AI Turns Wi-Fi Routers Into ‘Cameras’ to See People Through Walls

Watch a short video showing how, with the help of AI, researchers were able to detect the movement of human bodies in a room using Wi-Fi routers — even through walls.

Advances in computer vision and machine learning techniques have led to significant development in 2D and 3D human pose estimation from RGB cameras, LiDAR, and radars. However, human pose estimation from images is adversely affected by occlusion and lighting, which are common in many scenarios of interest. Radar and LiDAR technologies, on the other hand, need specialized hardware that is expensive and power-intensive. Furthermore, placing these sensors in non-public areas raises significant privacy concerns. 

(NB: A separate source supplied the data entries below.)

(* ===== verification/QuoteDemo.v ===== *)
(** * A quote, answered

    Concrete pools, whose rate falls as the amount grows, on which the theorems of quotes
    apply; and three requests the code answers against its intent or its documentation. *)

From S2P Require Import Prelude Ordered Text Protocol TychoFeed Store StoreLife StorePools.
From S2P Require Import StoreQuery Health Readiness Requests.
From S2P Require Import RouteTypes RouteResimulate RouteDemo QuoteTypes QuoteSlippage QuotePools.
From S2P Require Import QuoteRun QuoteRequest QuoteLadder QuoteFacts QuotePrepare QuoteAnswers.
From S2P Require Import QuoteProps.

#[local] Existing Instances demo_tycho demo_tokens demo_order demo_order_laws.

(** ** Instances *)

(** Numbers of any size as text: those of 64 bits in decimal, others in binary after a
    ["b"], least significant digit first and without the leading one. *)
Fixpoint positive_text (p : positive) : string :=
  match p with
  | xH => ""
  | xO p => String "0" (positive_text p)
  | xI p => String "1" (positive_text p)
  end.

Fixpoint positive_value (s : string) : positive :=
  match s with
  | EmptyString => xH
  | String c s => if bool_decide (c = "1"%char) then xI (positive_value s) else xO (positive_value s)
  end.

Definition demo_number_text (n : N) : string :=
  if (n <=? u64_max)%N then u64_to_string n
  else match n with N0 => "0" | Npos p => String "b" (positive_text p) end.

Definition demo_number_value (s : string) : option N :=
  match s with
  | String c r =>
      if bool_decide (c = "b"%char) then Some (Npos (positive_value r)) else parse_u64 s
  | EmptyString => None
  end.

Lemma positive_value_text p : positive_value (positive_text p) = p.
Proof. induction p as [p IH|p IH|]; simpl; by rewrite ?IH. Qed.

Lemma demo_number_value_text n : demo_number_value (demo_number_text n) = Some n.
Proof.
  unfold demo_number_text. destruct (N.leb_spec n u64_max) as [Hle|Hgt].
  - pose proof (parse_u64_to_string n Hle) as Hp.
    destruct (u64_to_string_head n) as (d & s & Hd & E). rewrite E in *.
    unfold demo_number_value. case_bool_decide as Hc; [|done]. exfalso.
    apply (f_equal byte_of) in Hc. rewrite digit_byte in Hc by done.
    assert (48 + d = 98)%N by (rewrite Hc; reflexivity). lia.
  - destruct n as [|p]; [unfold u64_max in Hgt; lia|]. unfold demo_number_value.
    rewrite bool_decide_true by done. by rewrite positive_value_text.
Qed.
(* ===== verification/_CoqProject ===== *)
-Q . S2P
Prelude.v
CharClass.v
Memory.v
Strings.v
Buffer.v
Utf8.v
Parser.v
Script.v
Subst.v
Base64.v
Cancel.v
Ready.v
Split.v
SplitWords.v
Eval.v
EvalSafety.v
EvalShell.v
EvalLoop.v
Spilornis.v
Lists.v
Glob.v
Numbers.v
Hash.v
Results.v
Secure.v
ExprTree.v
ExprArith.v
Pow10.v
Doubles.v
ExprEval.v
ExprParse.v
ExprFuel.v
ExprSafety.v
ExprTokens.v
ExprCalc.v
ExprShell.v
VarTables.v
VarState.v
VarRefs.v
Namespaces.v
Vars.v
VarInv.v
NsTree.v
VarResolve.v
VarSteps.v
VarWrites.v
VarUnset.v
VarFrames.v
VarNs.v
VarHistory.v
VarHost.v
VarTheorems.v
Cache.v
CacheInv.v
CacheFind.v
CacheOps.v
CacheKeep.v
CacheLists.v
CacheClear.v
CachePool.v
CacheJoin.v
CacheCalm.v
ListCommand.v
CacheHistory.v
CacheInterp.v
CacheHost.v
CacheTheorems.v
(** Two's complement reading of the low [w] bits. *)
Definition swrap (w z : Z) : Z :=
  (z + 2 ^ (w - 1)) mod 2 ^ w - 2 ^ (w - 1).

(** The C conversion to [char], as the byte it stores. *)
Definition to_char (z : Z) : Z := Z.land z 0xFF.

Lemma to_char_byte z : is_byte (to_char z).
Proof.
  unfold to_char, is_byte. change 0xFF with (Z.ones 8). rewrite Z.land_ones by lia.
  apply Z.mod_pos_bound; lia.
Qed.

Lemma to_char_id z : is_byte z → to_char z = z.
Proof.
  unfold to_char, is_byte. change 0xFF with (Z.ones 8). rewrite Z.land_ones by lia.
  intros; apply Z.mod_small; lia.
Qed.

Lemma swrap_id w z : 0 < w → - 2 ^ (w - 1) <= z < 2 ^ (w - 1) → swrap w z = z.
Proof.
  intros Hw Hz. unfold swrap. rewrite Z.mod_small; [lia|].
  replace (2 ^ w) with (2 * 2 ^ (w - 1)); [lia|].
  rewrite <- Z.pow_succ_r by lia. f_equal; lia.
Qed.

Lemma swrap_range w z : 0 < w → - 2 ^ (w - 1) <= swrap w z < 2 ^ (w - 1).
Proof.
  intros Hw. unfold swrap.
  assert (2 ^ w = 2 * 2 ^ (w - 1)) as ->.
  { rewrite <- Z.pow_succ_r by lia. f_equal; lia. }
  assert (0 < 2 ^ (w - 1)) by (apply Z.pow_pos_nonneg; lia).
  pose proof (Z.mod_pos_bound (z + 2 ^ (w - 1)) (2 * 2 ^ (w - 1))). lia.
Qed.

(** A shifted high part and a low part that fits below it do not overlap. *)
Lemma lor_shiftl_add x y k :
  0 <= k → 0 <= y < 2 ^ k → Z.lor (Z.shiftl x k) y = x * 2 ^ k + y.
Proof.
  intros Hk Hy. rewrite <- Z.add_nocarry_lor; [by rewrite Z.shiftl_mul_pow2|].
  apply Z.bits_inj'. intros n Hn. rewrite Z.land_spec, Z.bits_0.
  destruct (decide (n < k)).
  - rewrite Z.shiftl_spec_low by done. done.
  - rewrite <- (Z.mod_small y (2 ^ k)) by done.
    rewrite Z.mod_pow2_bits_high by lia. apply andb_false_r.
Qed.

Lemma land_ones_mod z k : 0 <= k → Z.land z (2 ^ k - 1) = z mod 2 ^ k.
Proof. intros. rewrite <- Z.land_ones, Z.ones_equiv, Z.sub_1_r by done. done. Qed.

(** ** Hints *)
Create HintDb th8.
Create Rewrite HintDb th8len.
#[export] Hint Rewrite @zlen_app @zlen_cons @zlen_nil : th8len.
#[export] Hint Resolve zlen_nonneg : th8.
#[export] Hint Unfold is_byte : th8.
(** Where no space can be skipped, no space is. *)
Lemma NextSpace_after z :
  match drop (th8NextSpace z) z with
  | [] => True
  | c :: z' => th8IsSpace c = false ∧ (c = "\"%ch → next_is NEWLINE z' = false)
  end.
Proof. by apply (th8NextSpace_loop_spec (length z) z). Qed.

Lemma comment_len_le z : (comment_len z <= length z)%nat.
Proof. induction z as [|c z IH]; [done|]. cbn [comment_len length]. case_if; lia. Qed.

Lemma comment_len_pos c z : c = "#"%ch → (1 <= comment_len (c :: z))%nat.
Proof. intros ->. cbn [comment_len]. case_if; [|lia]. done. Qed.

Section scan_facts.
Context (realloc_ok : Z → bool).

(** A byte that is neither white space, a continuation nor a semicolon starts a
    word of a byte or more. *)
Lemma NextWord_pos c z n :
  th8IsSpace c = false → (c = "\"%ch → next_is NEWLINE z = false) → c ≠ ";"%ch →
  th8NextWord realloc_ok true (c :: z) = Ok n → (1 <= n)%nat.
Proof.
  intros Hs Hc Hsemi. rewrite NextWord_unfold. intros (n' & -> & Hw)%NextWord_loop_sound.
  apply word_split_top in Hw. unfold word_stop in Hw. rewrite Hs in Hw.
  apply Z.eqb_neq in Hsemi. rewrite Hsemi in Hw. simpl in Hw.
  destruct (c =? "\"%ch) eqn:E; bool_to_prop; [rewrite (Hc E) in Hw|]; simpl in Hw.
  - destruct z; [lia|]. destruct Hw as (? & -> & _). lia.
  - destruct Hw as (? & -> & _). lia.
Qed.

(** ** The top of th8EvalIteration *)

(** Skipping stays inside the script, consumes what it skips, and stops at a
    byte that can start a command. *)
Lemma skip_loop_spec fuel : ∀ z l, (length z < fuel)%nat →
  ∃ skipped rest, skip_loop fuel z l = Some (rest, l + newlines skipped) ∧ z = skipped ++ rest ∧
    match rest with
    | [] => True
    | c :: z' => th8IsSpace c = false ∧ (c = "\"%ch → next_is NEWLINE z' = false) ∧ c ≠ "#"%ch ∧
                 (c = ";"%ch → skipped ≠ [])
    end.
Proof.
  induction fuel as [|fuel IH]; intros z l Hf; [lia|]. cbn [skip_loop].
  assert (Hsemi : ∃ s, z = s ++ skip_semicolon z ∧ newlines s = 0 ∧
    match skip_semicolon z with c :: _ => c = ";"%ch → s ≠ [] | [] => True end).
  { destruct z as [|c z]; [by exists []|]. simpl. destruct (c =? ";"%ch) eqn:E; bool_to_prop.
    - exists [c]. subst. split_and!; [done..|]. by destruct z.
    - by exists []. }
  destruct Hsemi as (s & Hz & Hs0 & Hs). set (z1 := skip_semicolon z) in *. clearbody z1. subst z.
  rewrite length_app in Hf. pose proof (NextSpace_le z1) as Hle.
  rewrite count_in by done. simpl. pose proof (NextSpace_after z1) as Hafter.
  set (n := th8NextSpace z1) in *.
  assert (Hz1 : z1 = take n z1 ++ drop n z1) by (by rewrite take_drop).
  destruct (drop n z1) as [|c z2] eqn:Ed.
  { exists (s ++ take n z1), []. rewrite newlines_app, Hs0. split_and!; [do 2 f_equal; lia| |done].
    by rewrite Hz1 at 1; rewrite app_assoc. }
  destruct (c =? "#"%ch) eqn:Eh; bool_to_prop.
  - pose proof (comment_len_le (c :: z2)). pose proof (comment_len_pos c z2 Eh).
    set (k := comment_len (c :: z2)) in *. rewrite count_in by done. cbn [mbind option_bind].
    assert (Hl : length z1 = (n + length (c :: z2))%nat)
      by (rewrite Hz1 at 1; rewrite length_app, length_take; lia).
    destruct (IH (drop k (c :: z2)) (l + newlines (take n z1) + newlines (take k (c :: z2))))
      as (s2 & rest & -> & Hr & Hp); [rewrite length_drop; simpl in *; lia|].
    exists (s ++ take n z1 ++ take k (c :: z2) ++ s2), rest.
    rewrite !newlines_app, Hs0. split_and!; [do 2 f_equal; lia| |].
    + rewrite Hz1 at 1. rewrite <- !app_assoc, <- Hr. by rewrite take_drop.
    + destruct rest as [|d rest]; [done|]. destruct Hp as (? & ? & ? & ?). split_and!; [done..|].
      intros _ Hn. apply app_nil in Hn as [_ Hn]. apply app_nil in Hn as [_ Hn].
      apply app_nil in Hn as [Hn _]. apply (f_equal length) in Hn. rewrite length_take in Hn.
      simpl in *. lia.
  - exists (s ++ take n z1), (c :: z2). rewrite newlines_app, Hs0.
    destruct Hafter as [Ha1 Ha2].
    split_and!; [do 2 f_equal; lia|by rewrite Hz1 at 1; rewrite app_assoc|done..|]. intros Hc Hn.
    apply app_nil in Hn as [Hn1 Hn2]. rewrite Hn2 in Hz1. simpl in Hz1. subst z1. by apply Hs.
Qed.
(* ===== verification/Cancel.v ===== *)
(** * Cancel: script cancellation across threads (th8CancelReqOr to
    th8CancelReqClear, Th8_CancelEval, Th8_IsCanceled, Th8_IsBeingUnwound,
    th8SaveCancel, th8RestoreCancel, th8CheckCancel and th8ClearCancel of
    src/src/th8_core.c).

    A cancellation is requested by any thread, or by a signal handler, and is
    acted on by the thread that owns the interpreter.  The two shared words are
    updated by compare-and-exchange only: [nCancelReq] carries the canceled bit
    with the request's flags, [nCancelReqMsg] a pointer to a message buffer from
    the raw platform allocator.  Everything else is the owner's.

    Each C function is a program of atomic actions in continuation-passing
    style; the programs of all threads interleave at every action.  An action
    that the code's ownership rules forbid has no successor: reading or freeing
    a block that is not live, freeing through the wrong allocator, and the
    owner's fields or the accounted allocator used from another thread. *)

From S2P Require Import Prelude.
From stdpp Require Import gmap fin_maps relations.
Open Scope Z_scope.

Definition TH8_CANCEL_UNWIND : Z := 0x01.
Definition TH8_CANCEL_SIGNAL : Z := 0x02.
Definition TH8_CR_CANCELED : Z := 0x100.
Definition TH8_CANCEL_FLAG_MASK : Z := Z.lor TH8_CANCEL_UNWIND TH8_CANCEL_SIGNAL.

(** ** State *)

(** The allocator a block came from. *)
Inductive origin : Type := Raw | Accounted.
#[export] Instance origin_eq_dec : EqDecision origin.
Proof. solve_decision. Defined.

Record block : Type := mkBlock { bOrigin : origin; bData : bytes }.

(** What th8SaveCancel moves out of the interpreter. *)
Record Th8_CancelSave : Type := mkSave {
  sv_bCanceled : Z;
  sv_cancelFlags : Z;
  sv_bCancelMsgOwned : bool;
  sv_zCancelMsg : option nat
}.

(** The fields only the owning thread touches; [saves] are the buffers of the
    [finally] blocks in progress, innermost first. *)
Record owner : Type := mkOwner {
  cancelFlags : Z;
  bCancelMsgOwned : bool;
  zCancelMsg : option nat;
  zResult : bytes;
  saves : list Th8_CancelSave
}.

Record shared : Type := mkShared {
  nCancelReq : Z;
  nCancelReqMsg : option nat;
  heap : gmap nat block;
  own : owner
}.

Definition set_flags (o : owner) (f : Z) : owner :=
  mkOwner f (bCancelMsgOwned o) (zCancelMsg o) (zResult o) (saves o).
Definition set_msg (o : owner) (owned : bool) (q : option nat) : owner :=
  mkOwner (cancelFlags o) owned q (zResult o) (saves o).
Definition set_result (o : owner) (z : bytes) : owner :=
  mkOwner (cancelFlags o) (bCancelMsgOwned o) (zCancelMsg o) z (saves o).
Definition set_saves (o : owner) (l : list Th8_CancelSave) : owner :=
  mkOwner (cancelFlags o) (bCancelMsgOwned o) (zCancelMsg o) (zResult o) l.

(** ** Programs *)

Inductive prog : Type :=
| Done
| IntCmpXchg (new cmp : Z) (k : Z → prog)         (* one CAS on nCancelReq *)
| ReqLoop (f : Z → Z) (seen : option Z) (k : Z → prog)
    (* do old = load; while (CAS(f old, old) != old) on nCancelReq *)
| MsgLoop (new : option nat) (seen : option (option nat)) (k : option nat → prog)
    (* the same loop on nCancelReqMsg *)
| Alloc (o : origin) (z : bytes) (k : option nat → prog)  (* allocate and fill *)
| Read (o : origin) (b : nat) (k : bytes → prog)
| Free (o : origin) (b : nat) (k : prog)
| OwnGet (k : owner → prog)
| OwnSet (o : owner) (k : prog).

(** One action of a thread; [reply] is what an allocation returns. *)
Definition exec (isOwner : bool) (reply : option nat) (s : shared) (p : prog)
    : option (shared * prog) :=
  let '(mkShared req msg h o) := s in
  match p with
  | Done => None
  | IntCmpXchg new cmp k => Some (mkShared (if req =? cmp then new else req) msg h o, k req)
  | ReqLoop f None k => Some (s, ReqLoop f (Some req) k)
  | ReqLoop f (Some old) k =>
      if req =? old then Some (mkShared (f old) msg h o, k old)
      else Some (s, ReqLoop f None k)
  | MsgLoop new None k => Some (s, MsgLoop new (Some msg) k)
  | MsgLoop new (Some old) k =>
      if decide (msg = old) then Some (mkShared req new h o, k old)
      else Some (s, MsgLoop new None k)
  | Alloc g z k =>
      if bool_decide (g = Raw) || isOwner then
        match reply with
        | Some b => Some (mkShared req msg (<[b := mkBlock g z]> h) o, k (Some b))
        | None => Some (s, k None)
        end
      else None
  | Read g b k =>
      match h !! b with
      | Some (mkBlock g' z) =>
          if bool_decide (g' = g) && (bool_decide (g = Raw) || isOwner) then Some (s, k z) else None
      | None => None
      end
  | Free g b k =>
      match h !! b with
      | Some (mkBlock g' _) =>
          if bool_decide (g' = g) && (bool_decide (g = Raw) || isOwner)
          then Some (mkShared req msg (delete b h) o, k) else None
      | None => None
      end
  | OwnGet k => if isOwner then Some (s, k o) else None
  | OwnSet o' k => if isOwner then Some (mkShared req msg h o', k) else None
  end.

(** ** The functions *)

Definition th8CancelReqOr (bits : Z) (k : prog) : prog :=
  ReqLoop (λ old, Z.lor old bits) None (λ _, k).

Definition th8CancelMsgXchg (newVal : option nat) (k : option nat → prog) : prog :=
  MsgLoop newVal None k.

Definition th8CancelMsgBuild (zMsg : bytes) (k : option nat → prog) : prog :=
  Alloc Raw zMsg k.

Definition th8CancelMsgFree (pBuf : option nat) (k : prog) : prog :=
  match pBuf with Some b => Free Raw b k | None => k end.

(** [zMsg] is [None] for a NULL message. *)
Definition th8CancelReqPublish (zMsg : option bytes) (flags : Z) (k : prog) : prog :=
  let post := th8CancelReqOr (Z.lor TH8_CR_CANCELED (Z.land flags TH8_CANCEL_FLAG_MASK)) k in
  match zMsg with
  | Some ((_ :: _) as z) =>
      th8CancelMsgBuild z (λ pBuf,
        match pBuf with
        | Some _ => th8CancelMsgXchg pBuf (λ pOld, th8CancelMsgFree pOld post)
        | None => post
        end)
  | _ => post
  end.

Definition th8CancelReqAdopt (k : prog) : prog :=
  IntCmpXchg 0 0 (λ req,
    if Z.land req TH8_CR_CANCELED =? 0 then k
    else
      OwnGet (λ o, OwnSet (set_flags o (Z.lor (cancelFlags o) (Z.land req TH8_CANCEL_FLAG_MASK)))
        (th8CancelMsgXchg None (λ pBuf,
          match pBuf with
          | None => k
          | Some b =>
              OwnGet (λ o,
                match zCancelMsg o with
                | None =>
                    Read Raw b (λ z, Alloc Accounted z (λ q,
                      match q with
                      | Some _ => OwnSet (set_msg o true q) (th8CancelMsgFree pBuf k)
                      | None => th8CancelMsgFree pBuf k
                      end))
                | Some _ => th8CancelMsgFree pBuf k
                end)
          end)))).

Definition th8CancelReqClear (k : prog) : prog :=
  ReqLoop (λ _, 0) None (λ _, th8CancelMsgXchg None (λ pBuf, th8CancelMsgFree pBuf k)).

(** The canceled bit of a request word. *)
Definition canceled (req : Z) : bool := negb (Z.land req TH8_CR_CANCELED =? 0).

Definition th8CheckCancel (k : bool → prog) : prog :=
  IntCmpXchg 0 0 (λ req, k (canceled req)).

(** Release the owned message, as both th8ClearCancel and Th8_CancelEval do. *)
Definition free_owned (o : owner) (k : prog) : prog :=
  match bCancelMsgOwned o, zCancelMsg o with
  | true, Some q => Free Accounted q k
  | _, _ => k
  end.

Definition th8ClearCancel (k : prog) : prog :=
  th8CheckCancel (λ canceled,
    if canceled then
      OwnGet (λ o, OwnSet (set_flags o 0)
        (free_owned o (OwnSet (set_msg (set_flags o 0) false None) (th8CancelReqClear k))))
    else k).

Definition Th8_ResetCancel : prog → prog := th8ClearCancel.

Definition SIGNAL_TEXT : bytes := bytes_of_string "eval canceled via signal".
Definition CANCEL_TEXT : bytes := bytes_of_string "eval canceled".

(** The continuation receives the return code. *)
Definition Th8_IsCanceled (k : Z → prog) : prog :=
  th8CheckCancel (λ canceled,
    if canceled then
      th8CancelReqAdopt (OwnGet (λ o,
        match zCancelMsg o with
        | Some q => Read Accounted q (λ z, OwnSet (set_result o z) (k TH8_ERROR))
        | None =>
            OwnSet (set_result o (if Z.land (cancelFlags o) TH8_CANCEL_SIGNAL =? 0
                                  then CANCEL_TEXT else SIGNAL_TEXT)) (k TH8_ERROR)
        end))
    else k TH8_OK).

Definition Th8_IsBeingUnwound (k : bool → prog) : prog :=
  let final :=
    th8CheckCancel (λ canceled,
      OwnGet (λ o, k (canceled && negb (Z.land (cancelFlags o) TH8_CANCEL_UNWIND =? 0)))) in
  th8CheckCancel (λ canceled, if canceled then th8CancelReqAdopt final else final).

(** The owner's path of Th8_CancelEval, without TH8_CANCEL_SIGNAL. *)
Definition CancelEval_owner (zMsg : option bytes) (flags : Z) (k : prog) : prog :=
  let bits := Z.land flags TH8_CANCEL_FLAG_MASK in
  let post := th8CancelReqOr (Z.lor TH8_CR_CANCELED bits) k in
  OwnGet (λ o,
    let o := set_flags o (Z.lor (cancelFlags o) bits) in
    OwnSet o
      (match zMsg with
       | None => post
       | Some z =>
           let o1 := if bCancelMsgOwned o && bool_decide (is_Some (zCancelMsg o))
                     then set_msg o false None else o in
           free_owned o (OwnSet o1 (Alloc Accounted z (λ q,
             OwnSet (match q with
                     | Some _ => set_msg o1 true q
                     | None => set_msg o1 (bCancelMsgOwned o1) None
                     end) post)))
       end)).

Definition Th8_CancelEval (isOwner : bool) (zMsg : option bytes) (flags : Z) (k : prog) : prog :=
  if negb (Z.land flags TH8_CANCEL_SIGNAL =? 0) then th8CancelReqPublish None flags k
  else if negb isOwner then th8CancelReqPublish zMsg flags k
  else CancelEval_owner zMsg flags k.

Definition th8SaveCancel (k : prog) : prog :=
  th8CancelReqAdopt (IntCmpXchg 0 0 (λ req, OwnGet (λ o,
    let save := mkSave req (cancelFlags o) (bCancelMsgOwned o) (zCancelMsg o) in
    IntCmpXchg 0 req (λ _,
      OwnSet (set_saves (set_msg (set_flags o 0) false None) (save :: saves o)) k)))).

Definition th8RestoreCancel (k : prog) : prog :=
  OwnGet (λ o,
    match saves o with
    | [] => k
    | sv :: rest =>
        th8CheckCancel (λ canceled,
          if canceled then
            let drop := OwnSet (set_saves o rest) k in
            match sv_bCancelMsgOwned sv, sv_zCancelMsg sv with
            | true, Some q => Free Accounted q drop
            | _, _ => drop
            end
          else
            th8CancelReqOr (sv_bCanceled sv)
              (OwnSet (mkOwner (sv_cancelFlags sv) (sv_bCancelMsgOwned sv) (sv_zCancelMsg sv)
                               (zResult o) rest) k))
    end).

(** The part of Th8_DeleteInterp that releases the cancellation state. *)
Definition DeleteInterp_cancel (k : prog) : prog :=
  OwnGet (λ o, free_owned o (OwnSet (set_msg o false None) k)).

(** Run the owner alone, every allocation answered by [reply]. *)
Fixpoint run (fuel : nat) (reply : option nat) (s : shared) (p : prog) : option shared :=
  match fuel with
  | O => None
  | S fuel' =>
      match p with
      | Done => Some s
      | _ => match exec true reply s p with
             | Some (s', p') => run fuel' reply s' p'
             | None => None
             end
      end
  end.

(** ** The system: one owner, any number of other threads *)

(** What the owner calls; a script reaches these through [try], [catch] and the
    readiness checks. *)
Inductive owner_call : Type :=
| CallCancelEval (zMsg : option bytes) (flags : Z)
| CallIsCanceled
| CallIsBeingUnwound
| CallResetCancel
| CallSaveCancel
| CallRestoreCancel.

Definition owner_prog (c : owner_call) : prog :=
  match c with
  | CallCancelEval zMsg flags => Th8_CancelEval true zMsg flags Done
  | CallIsCanceled => Th8_IsCanceled (λ _, Done)
  | CallIsBeingUnwound => Th8_IsBeingUnwound (λ _, Done)
  | CallResetCancel => Th8_ResetCancel Done
  | CallSaveCancel => th8SaveCancel Done
  | CallRestoreCancel => th8RestoreCancel Done
  end.

(** Thread 0 is the owner; a signal handler is another thread, which interleaves
    more freely than a handler nested in the owner does. *)
Record conf : Type := mkConf { sh : shared; thr : nat → prog }.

To address such limitations, recent research has explored the use of Wi-Fi antennas (1D sensors) for body segmentation and key-point body detection. Read about this technology that uses the Wi-Fi signal in combination with deep learning architectures to estimate dense human pose correspondence.

The attached article elaborates on how the researchers developed a deep neural network that maps the phase and amplitude of Wi-Fi signals to UV coordinates within 24 human regions. The results of the study reveal that the DensePose model can estimate the dense pose of multiple subjects, with comparable performance to image-based approaches, by utilizing Wi-Fi signals as the only input. This paves the way for low-cost, broadly accessible, and privacy-preserving algorithms for human sensing.